In the interests of exploring which style/s of a documentary I may want to pursue, I have been watching a few to get ideas. During assignment two, where experimenting with style and form was encouraged, I realised that I don’t really gravitate toward more poetic/experimental work. In retrospect, I think it would have been great to tackle something like that – especially through viewing everyone else’s work, I have seen how that style has a lot of affordances as far as being less concerned with succinctly summarising information and more to do with expressing the story.

Loading Docs has a number of short-form documentaries which I quite like. Being quite used to talking heads and b – roll, these kinds of films give a refreshing alternative. I like this film about a young Māori man living in Japan who plays rugby union. The use of voiceover is nice because it avoids the formal question/answer format and instead opts for a monologue.
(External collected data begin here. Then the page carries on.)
Lemma ex_ready_synced : synced ex_ready.
Proof. split; intros; vm_refl. Qed.

(** A step runs to the state it computes; only its result is evaluated. *)
Lemma runs_to {S X} (p : S * X) x : snd p = x -> p = (fst p, x).
Proof. intros <-. apply surjective_pairing. Qed.

Definition response_of (r : result Response AppError) : Response := match r with Ok r => r | Err e => error_response e end.
Lemma runs_ok {S} (p : S * result Response AppError) : is_ok (snd p) = true -> p = (fst p, Ok (response_of (snd p))).
Proof. destruct p as [s [r|err]]; [done|discriminate]. Qed.

(** ** Accounts and sessions *)

Definition ex_user : UserRow := mkUserRow 1 "admin" "correct horse battery" false (we_ts (ex_web 0)).

Lemma session_valid_witness :
  (exists auth, snd (resolve_session (ex_web 2) ex_cookies ex_logged_in) = Ok auth) /\
  forall err, snd (resolve_session (ex_web 2) ex_cookies ex_logged_in) = Err err -> err = unauthorized.
Proof.
  destruct (session_valid (ex_web 2) ex_cookies ex_logged_in) as (H & He & _); [exact ex_logged_in_ok|].
  split; [|exact He]. exists (mkAuthed (user_public ex_user) (ex_csrf NANOS)). vm_refl.
Defined.


Lemma setup_once_witness :
  users (ap_db ex_start) = [] /\ exists err, setup (ex_web 9) (mkSetupRequest "eve" "let me in please") ex_ready = (ex_ready, Err err).
Proof.
  destruct (setup_once (ex_web 0) ex_setup_request ex_start ex_ready
    (with_cookies 201 (JObj [("user", JData (PUser (user_public ex_user)))])
       (session_cookies (ex_web 0) (ex_token 0) (ex_csrf 0)))
    (ex_web 9) (mkSetupRequest "eve" "let me in please")) as (H1 & _ & H3).
  - vm_refl.
  - split; [exact H1|exact H3].
Defined.

Definition ex_logged_out : AppState := fst (logout (ex_web 2) ex_cookies ex_logged_in).

Lemma logout_ends_witness : snd (resolve_session (ex_web 3) ex_cookies ex_logged_out) = Err unauthorized.
Proof.
  destruct (logout_ends (ex_web 2) ex_cookies ex_logged_in ex_logged_out
    (with_cookies 204 (JObj []) [session_cookie "" false 0; csrf_cookie "" false 0]) (ex_web 3)) as [H _];
    [vm_refl|exact H].
Defined.

Definition ex_guess : LoginRequest := mkLoginRequest "admin" "guess".


Lemma throttle_grows_witness :
  size (ap_throttle (fst (login (ex_web 1) ex_guess ex_ready))) = S (size (ap_throttle ex_ready)).
Proof. apply (throttle_grows (ex_web 1) ex_guess ex_ready); [vm_compute; reflexivity|vm_refl]. Defined.

Definition ex_admin : Authed := mkAuthed (user_public ex_user) (ex_csrf NANOS).

Lemma password_change_witness :
  let req := mkChangePasswordRequest "correct horse battery" "another long one" in
  12 <= len "another long one" /\
  sessions (ap_db (fst (change_password (ex_web 2) ex_admin req ex_logged_in))) = sessions (ap_db ex_logged_in).
Proof.
  intros req.
  destruct (password_change (ex_web 2) ex_admin req ex_logged_in
              (fst (change_password (ex_web 2) ex_admin req ex_logged_in)) no_content) as (H & u & h & _ & _ & _ & _ & Hs).
  - vm_refl.
  - split; [exact H|exact Hs].
Defined.

(** ** DynDNS *)

Definition ex_basic : Headers := mkHeaders None None (Some "Basic router:s3cret").
Definition ex_params : gmap string string := {[ "hostname" := "nas.home.lan,other.home.lan"; "myip" := "203.0.113.9" ]}.
Definition ex_router : DynDnsAuthRow := default (mkAuthRow 0 "" [] None 0 false) (token_of ex_basic (ap_db ex_ready)).
Definition ex_wan : IpAddr := V4 (Ipv4Addr_new 203 0 113 9).

Lemma ex_router_token : token_of ex_basic (ap_db ex_ready) = Some ex_router.
Proof. vm_refl. Qed.

Lemma nic_update_scope_witness :
  da_hostnames ex_router = ["nas.home.lan"; "cam.home.lan"] /\
  within ex_router (ap_db ex_ready) (ap_db (fst (nic_update (ex_web 5) ex_public ex_basic ex_params ex_ready))).
Proof.
  split; [vm_refl|].
  pose proof (nic_update_scope (ex_web 5) ex_public ex_basic ex_params ex_ready (ok_dns _ ex_ready_ok)) as H.
  rewrite ex_router_token in H. exact H.
Defined.
(** * Reconciliation and fuzzy-match engine: a shallow embedding

    This development embeds the reconciliation core of the repository
    (annual_report_ai/data_validator.py,
    annual_report_ai/financial_reconciliation.py,
    valuation_ai/ai_analyzer.py, product_design_ai/case_retriever.py and
    settlement_ai/ai_analyzer.py) and states its behaviour as theorems.

    Conventions of the embedding:
    - a Python [str] is the list of its Unicode code points ([pystr]);
      string literals of this file are UTF-8 and go through [u];
    - a Python [float] is a binary64 primitive float, so arithmetic and
      comparisons round exactly as CPython's do;
    - [None] is [option]'s [None]; a raised exception is [Raise] of the
      monad [py], and [try]/[except] is [try_except];
    - a pandas DataFrame is a header plus rows of already stringified
      cells; a dict iterated in insertion order is an association list,
      a dict only looked up by key is a [gmap]. *)

From Stdlib Require Import ZArith NArith List Bool Lia String Ascii Sorting.Sorted Sorting.Permutation.
From Stdlib Require Import Floats.PrimFloat Floats.FloatOps Floats.SpecFloat Floats.FloatAxioms.
From stdpp Require Import base option list gmap.

Set Warnings "-inexact-float,-notation-overridden,-ambiguous-paths".
Open Scope list_scope.

(* ===================================================================== *)
(** * Python values *)
(* ===================================================================== *)

Module Py.

(** Exceptions the modelled code can meet. *)
Inductive exn := ValueError | AttributeError | IndexError | KeyError | TypeError.

Definition exn_eqb (a b : exn) : bool :=
  match a, b with
  | ValueError, ValueError | AttributeError, AttributeError
  | IndexError, IndexError | KeyError, KeyError | TypeError, TypeError => true
  | _, _ => false
  end.

(** A computation that returns a value or raises. *)
Inductive py (A : Type) : Type :=
| Return (a : A)
| Raise (e : exn).
Arguments Return {A} a.
Arguments Raise {A} e.

Definition bind {A B} (m : py A) (k : A -> py B) : py B :=
  match m with
  | Return a => k a
  | Raise e => Raise e
  end.

(** [try: body / except (e1, ..., en): handler]: only the listed
    exception classes are caught. *)
Definition try_except {A} (body : py A) (caught : list exn) (handler : py A) : py A :=
  match body with
  | Return a => Return a
  | Raise e => if existsb (exn_eqb e) caught then handler else Raise e
  end.

(** [try: body / except Exception: handler]. *)
Definition try_except_all {A} (body : py A) (handler : py A) : py A :=
  match body with
  | Return a => Return a
  | Raise _ => handler
  end.

(** A computation does not raise. *)
Definition returns {A} (m : py A) : Prop := exists a, m = Return a.

End Py.
Import Py.

Notation "'let*' x ':=' m 'in' k" := (Py.bind m (fun x => k))
  (at level 10, x name, m at level 100, k at level 200).

(** A Python [str]: its code points. *)
Abbreviation pystr := (list N).

(** UTF-8 decoding of a literal of this file into code points. *)
Fixpoint utf8_decode (bs : list N) : pystr :=
  match bs with
  | [] => []
  | b0 :: t0 =>
    if (b0 <? 128)%N then b0 :: utf8_decode t0
    else match t0 with
    | [] => [b0]
    | b1 :: t1 =>
      if (b0 <? 224)%N then
        ((b0 - 192) * 64 + (b1 - 128))%N :: utf8_decode t1
      else match t1 with
      | [] => [b0; b1]
      | b2 :: t2 =>
        if (b0 <? 240)%N then
          ((b0 - 224) * 4096 + (b1 - 128) * 64 + (b2 - 128))%N :: utf8_decode t2
        else match t2 with
        | [] => [b0; b1; b2]
        | b3 :: t3 =>
          ((b0 - 240) * 262144 + (b1 - 128) * 4096 + (b2 - 128) * 64 + (b3 - 128))%N
            :: utf8_decode t3
        end
      end
    end
  end.

Definition u (s : string) : pystr :=
  utf8_decode (map N_of_ascii (list_ascii_of_string s)).

Module Str.

Definition eqb (a b : pystr) : bool := bool_decide (a = b).

(** [s.startswith(p)]. *)
Fixpoint startswith (s p : pystr) : bool :=
  match p, s with
  | [], _ => true
  | _ :: _, [] => false
  | c :: p', d :: s' => (c =? d)%N && startswith s' p'
  end.

(** [sub in s]: [sub] occurs in [s] as a contiguous run. *)
Fixpoint contains (s sub : pystr) : bool :=
  startswith s sub ||
  match s with
  | [] => false
  | _ :: s' => contains s' sub
  end.

(** [s.replace(c, '')] for a one-character [c]. *)
Definition remove_char (c : N) (s : pystr) : pystr :=
  List.filter (fun d => negb (d =? c)%N) s.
I also like the conversational mode the voice overuses, such as “I was like, nah nah nah…” while also commenting on the experience of cultural isolation with quite reflective statements towards the end.

I also love this film ‘Blood sugar’. The beginning of the film shows a little girl who is diabetic talking to her doctor, who talks to her like she’s an adult. She replies ‘I don’t know’ and proceeds to walk down the very serious hospital hallway to buzzy music. We move from the world of doctors and hospitals to the imagination of a child and again, there is no interview but rather the musings of the girl coinciding with the rather frustrating reality of living with diabetes.
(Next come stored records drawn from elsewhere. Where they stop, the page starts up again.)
(** ** Invariants of the registry *)

(** *** Replacing the value of a key *)

Lemma JsMap_set_masks (m : JsMap.t TrackedFace.t) (k : string)
  (old new : TrackedFace.t) :
  NoDup (JsMap.keys m) -> In (k, old) m ->
  TrackedFace.maskNumber new = TrackedFace.maskNumber old ->
  masksOf (JsMap.set m k new) = masksOf m.
Proof.
  unfold masksOf, JsMap.values.
  induction m as [|[k' v'] m IH]; simpl; [contradiction|].
  intros Hnd Hin Hmask. inversion Hnd as [|? ? Hnotin Hnd']; subst.
  destruct (String.eqb_spec k k').
  - subst k'. simpl. f_equal. destruct Hin as [E|Hin].
    + injection E as ->. exact Hmask.
    + exfalso. apply Hnotin. change k with (fst (k, old)). now apply in_map.
  - simpl. f_equal. destruct Hin as [E|Hin]; [congruence|]. now apply IH.
Qed.

Lemma masksOf_app (m1 m2 : JsMap.t TrackedFace.t) :
  masksOf (m1 ++ m2) = masksOf m1 ++ masksOf m2.
Proof. unfold masksOf, JsMap.values. now rewrite !map_app. Qed.

Lemma aboveOne_app (l1 l2 : list nat) :
  aboveOne (l1 ++ l2) = aboveOne l1 ++ aboveOne l2.
Proof. apply filter_app. Qed.

Lemma aboveOne_In (l : list nat) (m : nat) :
  In m (aboveOne l) <-> In m l /\ m <> 1.
Proof.
  unfold aboveOne. rewrite filter_In, negb_true_iff, Nat.eqb_neq. tauto.
Qed.

(** *** The matching loop keeps the registry consistent *)

Lemma matchDetection_consistent (now : Z) (st : Loop) (d : NewFace.t) :
  consistent (registry st) -> consistent (registry (matchDetection now st d)).
Proof.
  intros C. pose proof (matchDetection_ids_below now st d (keys_issued C))
    as Hids.
  pose proof (matchDetection_settings now st d) as [Hmax _].
  revert Hids Hmax. unfold matchDetection.
  destruct (findBestMatch (registry st) d) as [m|] eqn:E; simpl;
    intros Hids Hmax.
  - destruct (findBestMatch_some _ _ _ E) as [Hin _].
    assert (Hmasks :
      masksOf (JsMap.set (trackedFaces (registry st)) (m_faceId m)
                 (refresh now (m_trackedFace m) d))
      = usedMasks (registry st)).
    { apply JsMap_set_masks with (old := m_trackedFace m);
        [apply (keys_unique C)|exact Hin|reflexivity]. }
    constructor; simpl.
    + apply JsMap_set_NoDup, (keys_unique C).
    + exact Hids.
    + apply (some_mask C).
    + unfold usedMasks. simpl. fold (masksOf (JsMap.set
        (trackedFaces (registry st)) (m_faceId m)
        (refresh now (m_trackedFace m) d))).
      rewrite Hmasks. apply (masks_in_range C).
    + unfold usedMasks. simpl. fold (masksOf (JsMap.set
        (trackedFaces (registry st)) (m_faceId m)
        (refresh now (m_trackedFace m) d))).
      rewrite Hmasks. apply (only_one_shared C).
  - pose proof (ids_below_fresh _ (keys_issued C)) as Hfresh.
    assert (Hmasks :
      masksOf (JsMap.set (trackedFaces (registry st))
                 (face_ (nextFaceId (registry st)))
                 (newTrackedFace now (face_ (nextFaceId (registry st)))
                    (getNextMaskNumber (registry st)) d))
      = usedMasks (registry st) ++ [getNextMaskNumber (registry st)]).
    { rewrite JsMap_set_fresh by exact Hfresh. now rewrite masksOf_app. }
    pose proof (getNextMaskNumber_spec (registry st)) as Hspec.
    cbv zeta in Hspec.
    constructor; simpl.
    + apply JsMap_set_NoDup, (keys_unique C).
    + exact Hids.
    + apply (some_mask C).
    + unfold usedMasks at 1. simpl.
      fold (masksOf (JsMap.set (trackedFaces (registry st))
                 (face_ (nextFaceId (registry st)))
                 (newTrackedFace now (face_ (nextFaceId (registry st)))
                    (getNextMaskNumber (registry st)) d))).
      rewrite Hmasks. intros m0 Hin. apply in_app_or in Hin.
      destruct Hin as [Hin|[<-|[]]]; [now apply (masks_in_range C)|].
      pose proof (some_mask C). destruct Hspec as [[? _]|[-> _]]; lia.
    + unfold usedMasks at 1. simpl.
      fold (masksOf (JsMap.set (trackedFaces (registry st))
                 (face_ (nextFaceId (registry st)))
                 (newTrackedFace now (face_ (nextFaceId (registry st)))
                    (getNextMaskNumber (registry st)) d))).
      rewrite Hmasks, aboveOne_app.
      destruct Hspec as [[_ [Hfree _]]|[Hone _]].
      * apply NoDup_app; [apply (only_one_shared C)| |].
        -- unfold aboveOne. simpl. destruct (negb _); repeat constructor; auto.
        -- intros m0 Hin Hin'. apply aboveOne_In in Hin, Hin'.
           destruct Hin' as [[<-|[]] _]. now destruct Hin.
      * rewrite Hone. simpl. rewrite app_nil_r. apply (only_one_shared C).
Qed.

Lemma matchLoop_consistent (now : Z) (ds : list NewFace.t) (st : Loop) :
  consistent (registry st) ->
  consistent (registry (fold_left (matchDetection now) ds st)).
Proof.
  revert st. induction ds as [|d ds IH]; intros st C; simpl; [trivial|].
  apply IH. now apply matchDetection_consistent.
Qed.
These films both utilise the first person perspective very nicely, to where the audience is experiencing their point of view but not so much in a way that feels intrusive. Though I may not refer to these films as poetic or experimental as such, they both quite creatively tell the stories in the use of monologue and/or a more conversational question/answer that loses the formalities but still manages to cohesively tell us something about the subjects.
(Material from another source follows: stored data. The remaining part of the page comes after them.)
(** C2.  For a mapping with the four fields, the single row handed to
    [np.array] holds the values of avg_order_value, purchase_frequency,
    days_since_last_purchase and total_spent in this order, which is the
    order of the columns of the Producer's training table [X]. *)
Theorem feature_order_is_training_order
    (d : gmap string pyval) (a b c e : pyval) :
  d !! "avg_order_value" = Some a →
  d !! "purchase_frequency" = Some b →
  d !! "days_since_last_purchase" = Some c →
  d !! "total_spent" = Some e →
  Predict.feature_rows (PDict d) = Ok [[a; b; c; e]]
  ∧ Predict.predict_churn model (PDict d) =
      (features ← array np [[a; b; c; e]];
       prediction ← predict model features;
       probability ← predict_proba model features;
       label ← np_first prediction;
       row ← np_first probability;
       best ← py_max row;
       mret ({[ "churn_risk" := PInt (py_int label);
                "confidence" := PFloat (py_round2 (py_float best)) ]}
             : gmap string pyval))
  ∧ ∃ Xt,
      TrainChurnModel.X = Ok Xt
      ∧ TrainChurnModel.columns Xt =
          ["avg_order_value"; "purchase_frequency";
           "days_since_last_purchase"; "total_spent"]
      ∧ (d !!.) <$> TrainChurnModel.columns Xt = Some <$> [a; b; c; e].
Proof.
  intros Ha Hb Hc He.
  pose proof (feature_rows_present d a b c e Ha Hb Hc He) as Hrows.
  split; [exact Hrows |]. split.
  - unfold Predict.predict_churn. by rewrite Hrows.
  - eexists. split; [vm_compute; reflexivity |].
    split; [reflexivity |]. simpl. by rewrite Ha, Hb, Hc, He.
Qed.

End Prediction.

Lemma predict_churn_record_witness :
  ∃ m,
    Predict.predict_churn Stub.forest Predict.sample =
      Ok {[ "churn_risk" := PInt (py_int (NpInt 0));
            "confidence" := PFloat (py_round2 (py_float m)) ]}
    ∧ m ∈ [NpFloat (2 # 3); NpFloat (1 # 3)]
    ∧ Forall (fun q => (np_value q <= np_value m)%Q)
        [NpFloat (2 # 3); NpFloat (1 # 3)].
Proof.
  apply (predict_churn_record Stub.forest _
           (PInt 30) (PInt 3) (PInt 45) (PInt 150)
           [[30; 3; 45; 150]%Q] (NpInt 0) [] (NpFloat (2 # 3))
           [NpFloat (1 # 3)] []);
    vm_compute; reflexivity.
Defined.

Lemma feature_order_is_training_order_witness :
  Predict.feature_rows Predict.sample =
    Ok [[PInt 30; PInt 3; PInt 45; PInt 150]].
Proof.
  refine (proj1 (feature_order_is_training_order Stub.forest _
                   (PInt 30) (PInt 3) (PInt 45) (PInt 150) _ _ _ _));
    vm_compute; reflexivity.
Defined.

(** ** Results of a sequence of calls *)

Lemma bind_Ok {A B : Type} (c : res A) (k : A → res B) (b : B) :
  (x ← c; k x) = Ok b → ∃ a, c = Ok a ∧ k a = Ok b.
Proof. destruct c as [a | e]; simpl; [eauto | done]. Qed.

Lemma bind_Raise {A B : Type} (c : res A) (k : A → res B) (e : exn) :
  c = Raise e → (x ← c; k x) = Raise e.
Proof. by intros ->. Qed.

(** A successful call went through every step. *)
Lemma predict_churn_Ok {np : Numpy} (model : Classifier np)
    (customer_data : pyval) (result : gmap string pyval) :
  Predict.predict_churn model customer_data = Ok result →
  ∃ rows X ls P label row best,
    Predict.feature_rows customer_data = Ok rows
    ∧ array np rows = Ok X
    ∧ predict model X = Ok ls
    ∧ predict_proba model X = Ok P
    ∧ label ∈ ls ∧ row ∈ P ∧ py_max row = Ok best
    ∧ result = {[ "churn_risk" := PInt (py_int label);
                  "confidence" := PFloat (py_round2 (py_float best)) ]}.
Proof.
  unfold Predict.predict_churn. intros H.
  apply bind_Ok in H as (rows & Hrows & H).
  apply bind_Ok in H as (X & HX & H).
  apply bind_Ok in H as (ls & Hls & H).
  apply bind_Ok in H as (P & HP & H).
  apply bind_Ok in H as (label & Hlabel & H).
  apply bind_Ok in H as (row & Hrow & H).
  apply bind_Ok in H as (best & Hbest & H).
  injection H as <-.
  exists rows, X, ls, P, label, row, best.
  repeat split; try done.
  - unfold np_first in Hlabel. destruct (ls !! 0%nat) eqn:E; [| done].
    injection Hlabel as ->. by eapply list_elem_of_lookup_2.
  - unfold np_first in Hrow. destruct (P !! 0%nat) eqn:E; [| done].
    injection Hrow as ->. by eapply list_elem_of_lookup_2.
Qed.

(** A mapping that lacks a field stops the function at the first field it
    lacks, with a [KeyError]. *)
Lemma feature_rows_missing (d : gmap string pyval) (k : string) :
  k ∈ required_fields → d !! k = None →
  ∃ k', k' ∈ required_fields ∧ d !! k' = None
        ∧ Predict.feature_rows (PDict d) = Raise (KeyError k').
Proof.
  intros Hk Hnone. unfold Predict.feature_rows, required_fields in *. simpl.
  destruct (d !! "avg_order_value") eqn:E1; simpl;
    [| exists "avg_order_value"; repeat split; [in_fields | done..]].
  destruct (d !! "purchase_frequency") eqn:E2; simpl;
    [| exists "purchase_frequency"; repeat split; [in_fields | done..]].
  destruct (d !! "days_since_last_purchase") eqn:E3; simpl;
    [| exists "days_since_last_purchase";
       repeat split; [in_fields | done..]].
  destruct (d !! "total_spent") eqn:E4; simpl;
    [| exists "total_spent"; repeat split; [in_fields | done..]].
  exfalso. rewrite !elem_of_cons in Hk.
  destruct Hk as [-> | [-> | [-> | [-> | Hk]]]]; try congruence.
  by apply elem_of_nil in Hk.
Qed.

(** ** The route *)

Section Facade.

Context {np : Numpy} (fl : Flask) (model : Classifier np).

Lemma predict_by_cases (req : request fl) :
  App.predict fl model req =
    match handled fl model req with
    | Ok result => {| App.body := PDict result; App.status := 200 |}
    | Raise e =>
        {| App.body := PDict {[ "error" := PStr (py_str e) ]};
           App.status := 400 |}
    end.
Proof.
  unfold App.predict, handled.
  destruct (get_json fl req) as [data | e]; simpl; [| done].
  by destruct (Predict.predict_churn model data).
Qed.

(** C3.  For every request: when parsing and prediction succeed the
    response is 200 with the record, which holds [churn_risk] and
    [confidence]; when either raises [e] the response is 400 with
    [{"error": str(e)}]; and the response is 400 exactly when one of them
    raised. *)
Theorem predict_status (req : request fl) :
  (∀ result, handled fl model req = Ok result →
     App.predict fl model req
       = {| App.body := PDict result; App.status := 200 |}
     ∧ is_Some (result !! "churn_risk")
     ∧ is_Some (result !! "confidence"))
  ∧ (∀ e, handled fl model req = Raise e →
       App.predict fl model req
         = {| App.body := PDict {[ "error" := PStr (py_str e) ]};
              App.status := 400 |})
  ∧ ((∃ e, handled fl model req = Raise e)
     ↔ App.status (App.predict fl model req) = 400).
Proof.
  rewrite predict_by_cases. split; [| split].
  - intros result Hres. rewrite Hres. split; [done |].
    unfold handled in Hres.
    apply bind_Ok in Hres as (data & _ & Hres).
    apply predict_churn_Ok in Hres
      as (? & ? & ? & ? & label & ? & best & _ & _ & _ & _ & _ & _ & _ & ->).
    split; eexists; by simplify_map_eq.
  - intros e He. by rewrite He.
  - split.
    + intros [e He]. by rewrite He.
    + destruct (handled fl model req) as [result | e]; simpl; [done | eauto].
Qed.

(** C6.  A request whose body is a JSON object lacking one of the four
    fields gets 400, and the error string is the non-empty [str] of the
    [KeyError] for the first field it lacks. *)
Theorem missing_field_is_400 (req : request fl) (d : gmap string pyval)
    (k : string) :
  get_json fl req = Ok (PDict d) →
  k ∈ required_fields → d !! k = None →
  ∃ k' msg,
    k' ∈ required_fields ∧ d !! k' = None
    ∧ msg = py_str (KeyError k')
    ∧ App.predict fl model req
        = {| App.body := PDict {[ "error" := PStr msg ]};
             App.status := 400 |}
    ∧ msg ≠ EmptyString ∧ (0 < String.length msg)%nat.
Proof.
  intros Hjson Hk Hnone.
  destruct (feature_rows_missing d k Hk Hnone) as (k' & Hk' & Hnone' & Hrows).
  exists k', (py_str (KeyError k')).
  split; [done |]. split; [done |]. split; [done |]. split.
  - rewrite predict_by_cases. unfold handled. rewrite Hjson. simpl.
    unfold Predict.predict_churn. by rewrite Hrows.
  - simpl. unfold py_repr_str. simpl. split; [done | lia].
Qed.

End Facade.

Lemma missing_field_is_400_witness :
  ∃ k' msg,
    k' ∈ required_fields
    ∧ ({[ "avg_order_value" := PInt 30 ]} : gmap string pyval) !! k' = None
    ∧ msg = py_str (KeyError k')
    ∧ App.predict Stub.flask Stub.forest
        (Some (PDict {[ "avg_order_value" := PInt 30 ]}))
        = {| App.body := PDict {[ "error" := PStr msg ]};
             App.status := 400 |}
    ∧ msg ≠ EmptyString ∧ (0 < String.length msg)%nat.
Proof.
  apply (missing_field_is_400 Stub.flask Stub.forest
           (Some (PDict {[ "avg_order_value" := PInt 30 ]}))
           {[ "avg_order_value" := PInt 30 ]} "total_spent").
  - reflexivity.
  - in_fields.
  - vm_compute. reflexivity.
Defined.

(** ** The hundred trees meet the classifier's contract *)

Lemma traverse_Forall {A B : Type} (f : A → res B) (Q : B → Prop)
    (l : list A) (l' : list B) :
  (∀ x y, f x = Ok y → Q y) → Stub.traverse f l = Ok l' → Forall Q l'.
Proof.
  intros Hf. revert l'. induction l as [| x l IH]; simpl; intros l' H.
  - injection H as <-. constructor.
  - apply bind_Ok in H as (y & Hy & H).
    apply bind_Ok in H as (ys & Hys & H).
    injection H as <-. constructor; eauto.
Qed.

Lemma number_feature_value (v : pyval) :
  feature_value v → ∃ q, Stub.number v = Ok q.
Proof. destruct v; simpl; try done; eauto. Qed.

Lemma churn_votes_range (row : list Q) (c : Z) :
  Stub.churn_votes row = Ok c → 0 ≤ c ≤ 100.
Proof.
  unfold Stub.churn_votes. repeat case_match; try done.
  intros [= <-]. lia.
Qed.

(** Checked on the 101 vote splits of a hundred trees. *)
Lemma split_ok_all : forallb split_ok (Z.of_nat <$> seq 0 101) = true.
Proof. vm_compute. reflexivity. Qed.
As we learnt this week, I would assume that both of these films constitute an autobiographical format. In relating it to this week’s reading by Broderick, neither use rhetoric in the way of logos (demonstrative proof), and nor it is particularly concerned with ethos in the way of expert opinion. Both are more concerned with pathos, the emotional appeals (p. 88, 2017) put forth by each of the subjects in that we as the audience seek to relate to, and empathise with them.